• [ENTRIES SHOWN]
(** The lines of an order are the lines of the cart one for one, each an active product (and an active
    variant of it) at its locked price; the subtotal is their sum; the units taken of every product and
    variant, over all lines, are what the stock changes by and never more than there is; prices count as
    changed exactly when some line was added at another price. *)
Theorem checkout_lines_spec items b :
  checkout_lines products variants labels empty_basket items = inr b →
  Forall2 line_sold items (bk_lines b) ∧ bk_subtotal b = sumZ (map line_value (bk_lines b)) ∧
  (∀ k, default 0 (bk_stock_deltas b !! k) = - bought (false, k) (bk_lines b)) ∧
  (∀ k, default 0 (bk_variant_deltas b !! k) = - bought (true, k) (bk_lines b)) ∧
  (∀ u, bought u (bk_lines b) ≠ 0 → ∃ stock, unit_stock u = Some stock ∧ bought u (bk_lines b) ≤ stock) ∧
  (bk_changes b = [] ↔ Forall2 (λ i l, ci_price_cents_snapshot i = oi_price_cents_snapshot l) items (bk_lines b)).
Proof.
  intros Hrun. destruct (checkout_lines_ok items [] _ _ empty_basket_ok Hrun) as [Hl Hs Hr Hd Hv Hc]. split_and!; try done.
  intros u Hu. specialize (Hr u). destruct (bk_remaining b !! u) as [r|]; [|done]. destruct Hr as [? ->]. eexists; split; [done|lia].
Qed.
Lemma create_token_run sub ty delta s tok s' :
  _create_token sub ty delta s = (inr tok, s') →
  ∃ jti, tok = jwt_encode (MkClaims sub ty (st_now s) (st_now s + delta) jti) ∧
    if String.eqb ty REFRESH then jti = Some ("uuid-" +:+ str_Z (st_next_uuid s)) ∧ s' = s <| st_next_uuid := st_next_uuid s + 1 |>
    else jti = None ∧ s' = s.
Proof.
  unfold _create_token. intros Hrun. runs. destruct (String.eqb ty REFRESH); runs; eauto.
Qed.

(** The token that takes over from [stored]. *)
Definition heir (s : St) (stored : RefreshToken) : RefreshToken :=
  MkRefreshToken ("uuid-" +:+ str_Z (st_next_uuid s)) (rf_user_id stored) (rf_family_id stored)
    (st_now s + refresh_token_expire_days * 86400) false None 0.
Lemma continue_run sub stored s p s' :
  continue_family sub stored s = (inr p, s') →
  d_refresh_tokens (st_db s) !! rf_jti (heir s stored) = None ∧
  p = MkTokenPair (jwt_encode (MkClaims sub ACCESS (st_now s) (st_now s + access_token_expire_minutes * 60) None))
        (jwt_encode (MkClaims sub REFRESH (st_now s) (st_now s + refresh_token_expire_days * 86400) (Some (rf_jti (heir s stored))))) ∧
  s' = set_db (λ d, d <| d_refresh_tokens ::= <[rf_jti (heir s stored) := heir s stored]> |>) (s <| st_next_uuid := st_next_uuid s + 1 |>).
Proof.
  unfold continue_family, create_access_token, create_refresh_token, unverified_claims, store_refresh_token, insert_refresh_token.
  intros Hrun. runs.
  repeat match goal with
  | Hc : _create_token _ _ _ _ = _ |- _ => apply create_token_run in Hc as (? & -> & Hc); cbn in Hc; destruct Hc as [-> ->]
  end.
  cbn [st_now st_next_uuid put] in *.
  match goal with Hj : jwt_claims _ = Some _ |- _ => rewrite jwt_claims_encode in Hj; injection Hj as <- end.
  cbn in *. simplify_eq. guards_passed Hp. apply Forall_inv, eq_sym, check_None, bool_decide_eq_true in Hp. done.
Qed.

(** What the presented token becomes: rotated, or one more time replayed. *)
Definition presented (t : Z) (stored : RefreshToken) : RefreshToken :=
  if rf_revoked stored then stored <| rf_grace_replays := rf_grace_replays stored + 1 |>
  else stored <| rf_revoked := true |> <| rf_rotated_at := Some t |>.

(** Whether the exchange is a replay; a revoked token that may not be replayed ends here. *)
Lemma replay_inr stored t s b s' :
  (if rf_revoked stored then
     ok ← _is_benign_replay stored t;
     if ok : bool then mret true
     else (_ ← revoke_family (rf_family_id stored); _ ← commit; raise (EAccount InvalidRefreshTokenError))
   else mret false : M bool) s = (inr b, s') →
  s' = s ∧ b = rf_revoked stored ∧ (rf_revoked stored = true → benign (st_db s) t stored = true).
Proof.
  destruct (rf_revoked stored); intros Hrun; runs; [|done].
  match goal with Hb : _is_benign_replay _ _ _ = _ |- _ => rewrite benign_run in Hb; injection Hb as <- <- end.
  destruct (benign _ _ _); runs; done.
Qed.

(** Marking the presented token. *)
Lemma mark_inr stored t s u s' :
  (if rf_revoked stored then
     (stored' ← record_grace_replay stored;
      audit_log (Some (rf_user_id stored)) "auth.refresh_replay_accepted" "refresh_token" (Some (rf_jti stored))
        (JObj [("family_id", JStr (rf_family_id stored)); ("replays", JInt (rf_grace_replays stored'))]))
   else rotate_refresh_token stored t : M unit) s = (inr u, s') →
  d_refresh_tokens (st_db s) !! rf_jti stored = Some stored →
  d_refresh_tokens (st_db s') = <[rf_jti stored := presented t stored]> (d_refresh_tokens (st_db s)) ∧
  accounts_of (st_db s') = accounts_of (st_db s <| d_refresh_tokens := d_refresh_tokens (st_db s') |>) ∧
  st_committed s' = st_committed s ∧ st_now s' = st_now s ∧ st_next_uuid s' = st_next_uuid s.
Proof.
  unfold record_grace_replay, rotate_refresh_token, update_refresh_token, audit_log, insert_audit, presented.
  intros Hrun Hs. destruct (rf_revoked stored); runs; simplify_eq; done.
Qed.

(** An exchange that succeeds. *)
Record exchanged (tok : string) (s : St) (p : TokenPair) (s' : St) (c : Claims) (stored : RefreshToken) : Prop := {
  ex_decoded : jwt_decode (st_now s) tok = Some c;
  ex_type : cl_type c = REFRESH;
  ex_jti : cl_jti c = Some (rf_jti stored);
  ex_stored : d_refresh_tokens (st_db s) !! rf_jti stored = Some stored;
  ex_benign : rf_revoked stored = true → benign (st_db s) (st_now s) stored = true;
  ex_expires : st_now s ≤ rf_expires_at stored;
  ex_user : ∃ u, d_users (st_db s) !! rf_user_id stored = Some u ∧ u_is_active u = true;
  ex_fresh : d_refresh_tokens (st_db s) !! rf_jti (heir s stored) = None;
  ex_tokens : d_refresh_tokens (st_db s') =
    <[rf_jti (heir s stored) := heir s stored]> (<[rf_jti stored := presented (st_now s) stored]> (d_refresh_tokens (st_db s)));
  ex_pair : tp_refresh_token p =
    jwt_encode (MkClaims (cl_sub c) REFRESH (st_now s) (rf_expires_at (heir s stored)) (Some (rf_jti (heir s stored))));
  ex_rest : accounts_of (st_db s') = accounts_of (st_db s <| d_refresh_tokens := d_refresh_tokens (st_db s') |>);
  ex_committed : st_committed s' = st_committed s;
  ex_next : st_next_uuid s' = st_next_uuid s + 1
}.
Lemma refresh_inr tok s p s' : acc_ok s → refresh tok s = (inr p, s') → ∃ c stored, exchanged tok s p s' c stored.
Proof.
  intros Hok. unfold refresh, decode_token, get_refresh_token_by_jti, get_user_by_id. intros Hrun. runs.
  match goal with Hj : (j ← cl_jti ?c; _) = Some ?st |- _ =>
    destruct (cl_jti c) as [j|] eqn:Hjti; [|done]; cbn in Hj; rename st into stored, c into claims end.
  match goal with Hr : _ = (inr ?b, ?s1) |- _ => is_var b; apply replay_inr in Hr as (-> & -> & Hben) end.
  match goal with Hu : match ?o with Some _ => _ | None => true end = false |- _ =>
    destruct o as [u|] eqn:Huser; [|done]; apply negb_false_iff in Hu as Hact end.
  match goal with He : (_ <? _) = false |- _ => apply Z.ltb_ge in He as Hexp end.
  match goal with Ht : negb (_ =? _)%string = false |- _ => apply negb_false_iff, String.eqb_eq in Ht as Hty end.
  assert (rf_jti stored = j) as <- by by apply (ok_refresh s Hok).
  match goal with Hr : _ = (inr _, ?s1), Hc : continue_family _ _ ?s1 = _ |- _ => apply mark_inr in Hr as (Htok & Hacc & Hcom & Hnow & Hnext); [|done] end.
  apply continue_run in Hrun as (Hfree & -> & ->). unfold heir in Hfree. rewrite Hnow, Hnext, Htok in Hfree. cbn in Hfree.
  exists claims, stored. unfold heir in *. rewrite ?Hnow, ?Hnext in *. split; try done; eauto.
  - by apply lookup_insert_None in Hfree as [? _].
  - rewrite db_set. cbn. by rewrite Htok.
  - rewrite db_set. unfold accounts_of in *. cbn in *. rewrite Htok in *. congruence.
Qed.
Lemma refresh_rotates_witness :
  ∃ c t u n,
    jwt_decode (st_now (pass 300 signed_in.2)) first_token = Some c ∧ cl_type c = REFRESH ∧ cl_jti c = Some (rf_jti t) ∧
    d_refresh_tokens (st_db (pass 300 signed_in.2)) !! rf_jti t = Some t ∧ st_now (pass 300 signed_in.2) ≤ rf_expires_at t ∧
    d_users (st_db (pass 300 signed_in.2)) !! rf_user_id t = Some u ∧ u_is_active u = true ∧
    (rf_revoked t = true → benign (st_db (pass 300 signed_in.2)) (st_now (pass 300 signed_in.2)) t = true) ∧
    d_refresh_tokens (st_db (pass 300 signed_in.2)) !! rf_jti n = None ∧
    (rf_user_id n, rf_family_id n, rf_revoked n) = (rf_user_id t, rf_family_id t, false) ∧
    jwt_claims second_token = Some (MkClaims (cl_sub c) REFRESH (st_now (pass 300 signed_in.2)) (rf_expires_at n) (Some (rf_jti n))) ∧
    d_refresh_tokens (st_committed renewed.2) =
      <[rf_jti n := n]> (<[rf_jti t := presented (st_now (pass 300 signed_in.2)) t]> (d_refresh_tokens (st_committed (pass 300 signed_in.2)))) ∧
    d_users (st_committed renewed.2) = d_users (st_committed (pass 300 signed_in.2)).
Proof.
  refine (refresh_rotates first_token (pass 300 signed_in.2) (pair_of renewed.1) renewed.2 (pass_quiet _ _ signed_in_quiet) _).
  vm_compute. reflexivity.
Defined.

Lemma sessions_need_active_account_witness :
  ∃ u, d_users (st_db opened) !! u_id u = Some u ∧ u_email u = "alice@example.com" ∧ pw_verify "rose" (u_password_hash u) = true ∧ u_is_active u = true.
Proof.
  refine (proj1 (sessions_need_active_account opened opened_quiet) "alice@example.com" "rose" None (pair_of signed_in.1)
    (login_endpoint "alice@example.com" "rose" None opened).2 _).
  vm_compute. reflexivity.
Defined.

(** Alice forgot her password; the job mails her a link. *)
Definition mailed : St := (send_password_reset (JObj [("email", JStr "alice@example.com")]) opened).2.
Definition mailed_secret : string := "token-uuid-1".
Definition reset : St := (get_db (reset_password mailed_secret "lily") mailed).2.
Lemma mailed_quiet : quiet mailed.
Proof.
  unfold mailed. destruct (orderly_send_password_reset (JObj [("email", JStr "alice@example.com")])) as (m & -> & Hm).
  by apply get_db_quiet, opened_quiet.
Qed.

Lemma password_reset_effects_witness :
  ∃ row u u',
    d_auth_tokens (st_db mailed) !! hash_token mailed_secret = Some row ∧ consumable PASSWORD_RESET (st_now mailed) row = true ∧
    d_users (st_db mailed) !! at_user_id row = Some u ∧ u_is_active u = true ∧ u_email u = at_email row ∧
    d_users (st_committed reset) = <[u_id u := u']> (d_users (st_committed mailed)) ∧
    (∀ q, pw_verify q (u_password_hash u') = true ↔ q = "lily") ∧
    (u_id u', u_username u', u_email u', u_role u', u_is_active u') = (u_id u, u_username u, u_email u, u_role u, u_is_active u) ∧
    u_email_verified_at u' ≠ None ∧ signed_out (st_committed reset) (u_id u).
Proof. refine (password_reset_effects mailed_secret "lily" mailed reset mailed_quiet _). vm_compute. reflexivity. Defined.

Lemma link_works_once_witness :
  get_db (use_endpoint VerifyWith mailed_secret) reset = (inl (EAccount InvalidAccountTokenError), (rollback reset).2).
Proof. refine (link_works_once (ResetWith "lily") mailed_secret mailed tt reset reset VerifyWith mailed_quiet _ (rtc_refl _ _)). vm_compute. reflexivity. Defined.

• [EXERCISE GOAL] Above are the records; repeat exactly the lines from the one holding "repeat match goal with" down to the one holding "else mret false", end lines included.

• [TASK RESULT]
  repeat match goal with
  | Hc : _create_token _ _ _ _ = _ |- _ => apply create_token_run in Hc as (? & -> & Hc); cbn in Hc; destruct Hc as [-> ->]
  end.
  cbn [st_now st_next_uuid put] in *.
  match goal with Hj : jwt_claims _ = Some _ |- _ => rewrite jwt_claims_encode in Hj; injection Hj as <- end.
  cbn in *. simplify_eq. guards_passed Hp. apply Forall_inv, eq_sym, check_None, bool_decide_eq_true in Hp. done.
Qed.

(** What the presented token becomes: rotated, or one more time replayed. *)
Definition presented (t : Z) (stored : RefreshToken) : RefreshToken :=
  if rf_revoked stored then stored <| rf_grace_replays := rf_grace_replays stored + 1 |>
  else stored <| rf_revoked := true |> <| rf_rotated_at := Some t |>.

(** Whether the exchange is a replay; a revoked token that may not be replayed ends here. *)
Lemma replay_inr stored t s b s' :
  (if rf_revoked stored then
     ok ← _is_benign_replay stored t;
     if ok : bool then mret true
     else (_ ← revoke_family (rf_family_id stored); _ ← commit; raise (EAccount InvalidRefreshTokenError))
   else mret false : M bool) s = (inr b, s') →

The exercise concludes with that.